* **WHAT YOU HAVE TO DO**
Take the records below and print them verbatim up to and including the line that carries "fs_held_used s p : fs_ok".

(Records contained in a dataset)
(* ===== verification/Interfaces.v ===== *)
(** * Interfaces between components

    Contracts that one kernel component offers to another.  A client's theorems
    are proved against the class; the component that implements it gives the
    instance. *)

From S2P Require Import Prelude.

(** ** Constants of the interfaces (src/include/pmm.h, src/kernel/memory/vmm.h) *)
Definition PMM_PAGE_SIZE : Z := 4096.

Definition VMM_FLAG_NONE : Z := 0.
Definition VMM_FLAG_WRITABLE : Z := 1.
Definition VMM_FLAG_USER : Z := 2.
Definition VMM_FLAG_NO_EXECUTE : Z := 4.

(** ** Page frames

    What the virtual memory manager, the kernel heap and the system calls rely
    on from the physical memory manager (src/include/pmm.h): [pmm_alloc_page]
    returns [0] or a page-aligned frame that nobody holds, [pmm_free_page] takes
    back a frame that is held. *)
Class FrameSource (S : Type) : Type := {
  fs_alloc : S -> outcome (Z * S);
  fs_free : Z -> S -> outcome S;
  (** the states in which the contract holds *)
  fs_ok : S -> Prop;
  (** frame [p] has been handed out and not given back *)
  fs_held : S -> Z -> Prop;
  (** frame [p] is not available: it is held, or it was reserved from the start (the
      kernel image with its page tables, the bitmap) and is never handed out *)
  fs_used : S -> Z -> Prop;
  (** frames are below this address *)
  fs_limit : S -> Z;
  (** the number of frames that are left *)
  fs_room : S -> Z
}.

Class FrameSourceLaws (S : Type) `{FrameSource S} : Prop := {
  fs_used_range s p : fs_ok s -> fs_used s p -> p mod 4096 = 0 /\ 0 < p < fs_limit s;
  fs_held_used s p : fs_ok s -> fs_held s p -> fs_used s p;
  fs_limit_range s : fs_ok s -> 0 <= fs_limit s <= 2 ^ 52;
  fs_alloc_law s : fs_ok s ->
    exists p s', fs_alloc s = Ok (p, s') /\ fs_ok s' /\ fs_limit s' = fs_limit s /\
      ((p = 0 /\ s' = s) \/
       (p <> 0 /\ ~ fs_used s p /\ forall q, (fs_held s' q <-> q = p \/ fs_held s q) /\ (fs_used s' q <-> q = p \/ fs_used s q)));
  fs_free_law s p : fs_ok s -> fs_held s p ->
    exists s', fs_free p s = Ok s' /\ fs_ok s' /\ fs_limit s' = fs_limit s /\
      forall q, (fs_held s' q <-> q <> p /\ fs_held s q) /\ (fs_used s' q <-> q <> p /\ fs_used s q);
  fs_room_alloc s p s' : fs_ok s -> fs_alloc s = Ok (p, s') -> if p =? 0 then fs_room s = 0 else fs_room s' = fs_room s - 1;
  fs_room_free s p s' : fs_ok s -> fs_held s p -> fs_free p s = Ok s' -> fs_room s' = fs_room s + 1
}.

Lemma fs_held_range {S} `{FrameSourceLaws S} (s : S) p : fs_ok s -> fs_held s p -> p mod 4096 = 0 /\ 0 < p < fs_limit s.
Proof. intros Hok Hh. exact (fs_used_range s p Hok (fs_held_used s p Hok Hh)). Qed.

(** The frames in use stay in use, and those held stay held. *)
Definition keeps {S} `{FrameSource S} (f f' : S) : Prop :=
  forall q, fs_used f q -> fs_used f' q /\ (fs_held f' q <-> fs_held f q).

Lemma keeps_refl {S} `{FrameSource S} (f : S) : keeps f f.
Proof. intros q Hq. tauto. Qed.

Lemma keeps_trans {S} `{FrameSource S} (f g h : S) : keeps f g -> keeps g h -> keeps f h.
Proof. intros H1 H2 q Hq. destruct (H1 q Hq) as [Hg E1], (H2 q Hg) as [Hh E2]. split; [exact Hh|]. now rewrite E2. Qed.

Lemma keeps_held {S} `{FrameSourceLaws S} (f f' : S) q : fs_ok f -> keeps f f' -> fs_held f q -> fs_held f' q.
Proof. intros Hok K Hh. apply K; [now apply fs_held_used|exact Hh]. Qed.

(** ** Backing pages for the kernel heap

    What the heap relies on when it grows (src/kernel/memory/heap.c,
    [expand_heap]): a frame allocator and a mapper for the kernel address space.
    The contract says that the three calls return, that a successful mapping
    makes the page accessible and a failed one leaves the frame with the caller,
    who may then give it back, and that none of this takes away a page that was
    accessible. *)
Class PageBacking (M : Type) : Type := {
  pb_alloc : M -> outcome (Z * M);
  pb_free : Z -> M -> outcome M;
  (** [vmm_map_page(&kernel_process->as, virt, phys, flags)] *)
  pb_map : Z -> Z -> Z -> M -> outcome (bool * M);
  pb_ok : M -> Prop;
  (** the page at this address can be accessed *)
  pb_mapped : M -> Z -> Prop
}.

Definition pb_keeps {M} `{PageBacking M} (m m' : M) : Prop := forall v, pb_mapped m v -> pb_mapped m' v.

Class PageBackingLaws (M : Type) `{PageBacking M} : Prop := {
  pb_alloc_law m : pb_ok m ->
    exists p m1, pb_alloc m = Ok (p, m1) /\
      (p = 0 -> pb_ok m1 /\ pb_keeps m m1) /\
      (p <> 0 -> forall virt flags, exists b m2, pb_map virt p flags m1 = Ok (b, m2) /\
         (b = true -> pb_ok m2 /\ pb_keeps m m2 /\ pb_mapped m2 virt) /\
         (b = false -> exists m3, pb_free p m2 = Ok m3 /\ pb_ok m3 /\ pb_keeps m m3))
}.

(** ** Block devices (src/include/blk.h)

    [read_sectors(dev, lba, count, buf)] and [write_sectors(dev, lba, 1, buf)] of
    a driver: the code it returns, negative on failure, and the bytes left in
    [buf] or the device afterwards. *)
Definition BLK_SECTOR_SIZE : Z := 512.

Class BlockDevice (D : Type) : Type := {
  bd_read : Z -> Z -> D -> Z * list Z;
  bd_write : Z -> list Z -> D -> Z * D;
  (** sector [i] as it is stored, for the sectors the device has *)
  bd_sector : D -> Z -> list Z;
  bd_count : D -> Z
}.

(** A device that works: accesses inside it succeed and sectors are storage. *)
Class BlockDeviceLaws (D : Type) `{BlockDevice D} : Prop := {
  bd_sector_len d i : 0 <= i < bd_count d ->
    length (bd_sector d i) = 512%nat /\ Forall (fun b => 0 <= b < 2 ^ 8) (bd_sector d i);
  bd_read_law d lba n : 0 <= lba -> 0 <= n -> lba + n <= bd_count d ->
    bd_read lba n d = (0, concat (bd_sector d <$> seqZ lba n));
  bd_write_law d lba b : 0 <= lba < bd_count d -> length b = 512%nat -> Forall (fun b => 0 <= b < 2 ^ 8) b ->
    exists d', bd_write lba b d = (0, d') /\ bd_count d' = bd_count d /\
      forall i, bd_sector d' i = if i =? lba then b else bd_sector d i
}.

(** ** Kernel memory for the file systems (src/include/heap.h)

    What the file systems see of [kmalloc] and [kfree]: a pointer or 0; a request
    of 0 bytes gives 0. *)
Class KernelAlloc (A : Type) : Type := {
  ka_alloc : Z -> A -> Z * A;
  ka_free : Z -> A -> A
}.

Class KernelAllocLaws (A : Type) `{KernelAlloc A} : Prop := {
  ka_alloc_zero a : ka_alloc 0 a = (0, a)
}.

(** An allocator that notes refusals: [ka_refused] tells whether a request of at
    least one byte was ever answered with 0. *)
Class RefusalLog (A : Type) : Type := { ka_refused : A -> bool }.

Class RefusalLogLaws (A : Type) `{KernelAlloc A} `{RefusalLog A} : Prop := {
  ka_refused_alloc n a : ka_refused (snd (ka_alloc n a)) = ka_refused a || ((0 <? n) && (fst (ka_alloc n a) =? 0));
  ka_refused_free p a : ka_refused (ka_free p a) = ka_refused a
}.

Lemma ka_refused_null {A} `{RefusalLogLaws A} n a : 0 < n -> fst (ka_alloc n a) = 0 -> ka_refused (snd (ka_alloc n a)) = true.
Proof. intros Hn E. rewrite ka_refused_alloc, E, (proj2 (Z.ltb_lt 0 n) Hn). apply orb_true_r. Qed.

(** Every allocator can be extended by such a note. *)
Definition logged (A : Type) : Type := (A * bool)%type.

#[export] Instance logged_alloc {A} `{KernelAlloc A} : KernelAlloc (logged A) := {
  ka_alloc n a := let '(p, h) := ka_alloc n (fst a) in (p, (h, snd a || ((0 <? n) && (p =? 0))));
  ka_free p a := (ka_free p (fst a), snd a)
}.

#[export] Instance logged_log {A} : RefusalLog (logged A) := { ka_refused := snd }.

#[export] Instance logged_log_laws {A} `{KernelAlloc A} : RefusalLogLaws (logged A).
Proof. constructor; [|reflexivity]. intros n [a b]. cbn. now destruct (ka_alloc n a). Qed.

#[export] Instance logged_laws {A} `{KernelAllocLaws A} : KernelAllocLaws (logged A).
Proof. constructor. intros [a b]. cbn. rewrite ka_alloc_zero. cbn. now rewrite orb_false_r. Qed.

(** ** Kernel objects (src/include/heap.h)

    What threads and processes rely on from [kmalloc] and [kfree]: an allocation
    returns 0 or a pointer to an object that nobody holds, and an object that is
    held can be given back once.  The static objects of the kernel image lie outside
    the heap. *)
Class ObjectHeap (A : Type) : Type := {
  oh_alloc : Z -> A -> outcome (Z * A);
  oh_free : Z -> A -> outcome A;
  oh_ok : A -> Prop;
  oh_held : A -> Z -> Prop;
  oh_static : Z -> Prop
}.
Arguments oh_static A {_}.

Class ObjectHeapLaws (A : Type) `{ObjectHeap A} : Prop := {
  oh_held_nonnull a p : oh_ok a -> oh_held a p -> p <> 0 /\ ~ oh_static A p;
  oh_alloc_law a n : oh_ok a -> 0 < n <= 2 ^ 44 ->
    exists p a', oh_alloc n a = Ok (p, a') /\ oh_ok a' /\
      ((p = 0 /\ forall q, oh_held a' q <-> oh_held a q) \/
       (0 < p /\ p + n < 2 ^ 64 /\ ~ oh_held a p /\ forall q, oh_held a' q <-> q = p \/ oh_held a q));
  oh_free_law a p : oh_ok a -> oh_held a p ->
    exists a', oh_free p a = Ok a' /\ oh_ok a' /\ forall q, oh_held a' q <-> q <> p /\ oh_held a q
}.

(** ** Address spaces (src/kernel/memory/vmm.h)

    What processes need of the virtual memory manager: the root of the active page
    tables, a new address space (0 on failure), and the destruction of one that
    lives. *)
Class AddressSpaces (A : Type) : Type := {
  as_current : A -> Z;
  as_create : A -> outcome (Z * A);
  as_destroy : Z -> A -> outcome A;
  as_live : A -> Z -> Prop
}.

Class AddressSpaceLaws (A : Type) `{ObjectHeap A} `{AddressSpaces A} : Prop := {
  as_create_law a : oh_ok a ->
    exists r a', as_create a = Ok (r, a') /\ oh_ok a' /\ (forall q, oh_held a' q <-> oh_held a q) /\
      ((r = 0 /\ forall q, as_live a' q <-> as_live a q) \/
       (r <> 0 /\ ~ as_live a r /\ forall q, as_live a' q <-> q = r \/ as_live a q));
  as_destroy_law a r : oh_ok a -> as_live a r ->
    exists a', as_destroy r a = Ok a' /\ oh_ok a' /\ (forall q, oh_held a' q <-> oh_held a q) /\
      forall q, as_live a' q <-> q <> r /\ as_live a q;
  as_alloc_law a n p a' q : oh_alloc n a = Ok (p, a') -> as_live a' q <-> as_live a q;
  as_free_law a p a' q : oh_free p a = Ok a' -> as_live a' q <-> as_live a q
}.

(** ** The user half of an address space (src/kernel/memory/vmm.h, src/include/pmm.h)

    What the program loader and the [brk] system call need to build an address space
    page by page: [vmm_get_phys], [vmm_map_page] and [vmm_unmap_page] on it, and
    the page frames.  [up_perm a va f] says that [va] is mapped with the flags [f],
    and [up_inv a D] that the address space is well formed and that the frames of
    [D] are held by the caller and hold data. *)
Class UserPages (A : Type) : Type := {
  up_phys : A -> Z -> option Z;
  up_alloc : A -> outcome (Z * A);
  up_free : Z -> A -> outcome A;
  up_map : Z -> Z -> Z -> A -> outcome (bool * A);
  up_unmap : Z -> A -> outcome (bool * A);
  up_perm : A -> Z -> Z -> Prop;
  up_inv : A -> gset Z -> Prop;
  (** the number of page frames that are left *)
  up_room : A -> Z
}.

Definition user_page (va : Z) : Prop := 0 <= va < 2 ^ 47 /\ va mod 4096 = 0.

(** Two states with the same mapping of a page. *)
Definition same_mapping {A} `{UserPages A} (a a' : A) (va : Z) : Prop :=
  up_phys a' va = up_phys a va /\ forall f, up_perm a' va f <-> up_perm a va f.

Class UserPagesLaws (A : Type) `{UserPages A} : Prop := {
  up_frame a D p : up_inv a D -> p ∈ D -> p mod 4096 = 0 /\ 0 < p < 2 ^ 52;
  up_alloc_law a D : up_inv a D ->
    exists p a', up_alloc a = Ok (p, a') /\ (forall va, same_mapping a a' va) /\
      ((p = 0 /\ up_inv a' D /\ up_room a' = 0) \/ (p <> 0 /\ (p ∉ D) /\ up_inv a' ({[p]} ∪ D)));
  up_free_law a D p : up_inv a D -> p ∈ D ->
    exists a', up_free p a = Ok a' /\ (forall va, same_mapping a a' va) /\ up_inv a' (D ∖ {[p]}) /\ up_room a' = up_room a + 1;
  up_map_law a D va p f : up_inv a D -> p ∈ D -> user_page va ->
    exists b a', up_map va p f a = Ok (b, a') /\ up_inv a' D /\
      (forall va', user_page va' -> va' <> va -> same_mapping a a' va') /\
      (if b then up_phys a va = None /\ up_phys a' va = Some p /\ up_perm a' va f
       else same_mapping a a' va /\ (up_phys a va <> None \/ up_room a' = 0));
  up_unmap_law a D va : up_inv a D -> user_page va ->
    exists b a', up_unmap va a = Ok (b, a') /\ up_inv a' D /\
      (forall va', user_page va' -> va' <> va -> same_mapping a a' va') /\ up_phys a' va = None
}.

(** ** User memory (src/kernel/memory/vmm.c)

    What the system calls need of the memory of the process that calls: the tests
    [user_range_readable] and [user_range_writable], and loads and stores of bytes at
    user addresses. *)
Class UserMemory (M : Type) : Type := {
  user_readable : Z -> Z -> M -> bool;
  user_writable : Z -> Z -> M -> bool;
  user_load : Z -> M -> outcome Z;
  user_store : Z -> Z -> M -> outcome M;
  um_ok : M -> Prop
}.

(** Accepted ranges lie in the lower half, with all their parts; an
    accepted load or store happens; a store changes the byte it names. *)
Class UserMemoryLaws (M : Type) `{UserMemory M} : Prop := {
  um_low addr len m : um_ok m -> 0 <= addr < 2 ^ 64 -> 0 < len < 2 ^ 64 -> user_readable addr len m = true -> addr + len <= 2 ^ 47;
  um_bytes addr len m i n : um_ok m -> 0 <= addr < 2 ^ 64 -> 0 < len < 2 ^ 64 -> user_readable addr len m = true -> 0 <= i -> 0 < n -> i + n <= len ->
    user_readable (addr + i) n m = true;
  um_writable addr len m i n : um_ok m -> 0 <= addr < 2 ^ 64 -> 0 < len < 2 ^ 64 -> user_writable addr len m = true -> 0 <= i -> 0 < n -> i + n <= len ->
    user_writable (addr + i) n m = true;
  um_write_read addr len m : um_ok m -> 0 <= addr < 2 ^ 64 -> 0 <= len < 2 ^ 64 -> user_writable addr len m = true -> user_readable addr len m = true;
  um_load addr m : um_ok m -> 0 <= addr < 2 ^ 64 -> user_readable addr 1 m = true -> exists c, user_load addr m = Ok c /\ 0 <= c < 2 ^ 8;
  um_store addr c m : um_ok m -> 0 <= addr < 2 ^ 64 -> user_writable addr 1 m = true -> 0 <= c < 2 ^ 8 ->
    exists m', user_store addr c m = Ok m' /\ um_ok m' /\ user_load addr m' = Ok c /\
      (forall a, 0 <= a < 2 ^ 47 -> a <> addr -> user_load a m' = user_load a m) /\
      (forall a n, user_readable a n m' = user_readable a n m) /\ (forall a n, user_writable a n m' = user_writable a n m)
}.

* **TASK RESPONSE**
(* ===== verification/Interfaces.v ===== *)
(** * Interfaces between components

    Contracts that one kernel component offers to another.  A client's theorems
    are proved against the class; the component that implements it gives the
    instance. *)

From S2P Require Import Prelude.

(** ** Constants of the interfaces (src/include/pmm.h, src/kernel/memory/vmm.h) *)
Definition PMM_PAGE_SIZE : Z := 4096.

Definition VMM_FLAG_NONE : Z := 0.
Definition VMM_FLAG_WRITABLE : Z := 1.
Definition VMM_FLAG_USER : Z := 2.
Definition VMM_FLAG_NO_EXECUTE : Z := 4.

(** ** Page frames

    What the virtual memory manager, the kernel heap and the system calls rely
    on from the physical memory manager (src/include/pmm.h): [pmm_alloc_page]
    returns [0] or a page-aligned frame that nobody holds, [pmm_free_page] takes
    back a frame that is held. *)
Class FrameSource (S : Type) : Type := {
  fs_alloc : S -> outcome (Z * S);
  fs_free : Z -> S -> outcome S;
  (** the states in which the contract holds *)
  fs_ok : S -> Prop;
  (** frame [p] has been handed out and not given back *)
  fs_held : S -> Z -> Prop;
  (** frame [p] is not available: it is held, or it was reserved from the start (the
      kernel image with its page tables, the bitmap) and is never handed out *)
  fs_used : S -> Z -> Prop;
  (** frames are below this address *)
  fs_limit : S -> Z;
  (** the number of frames that are left *)
  fs_room : S -> Z
}.

Class FrameSourceLaws (S : Type) `{FrameSource S} : Prop := {
  fs_used_range s p : fs_ok s -> fs_used s p -> p mod 4096 = 0 /\ 0 < p < fs_limit s;
  fs_held_used s p : fs_ok s -> fs_held s p -> fs_used s p;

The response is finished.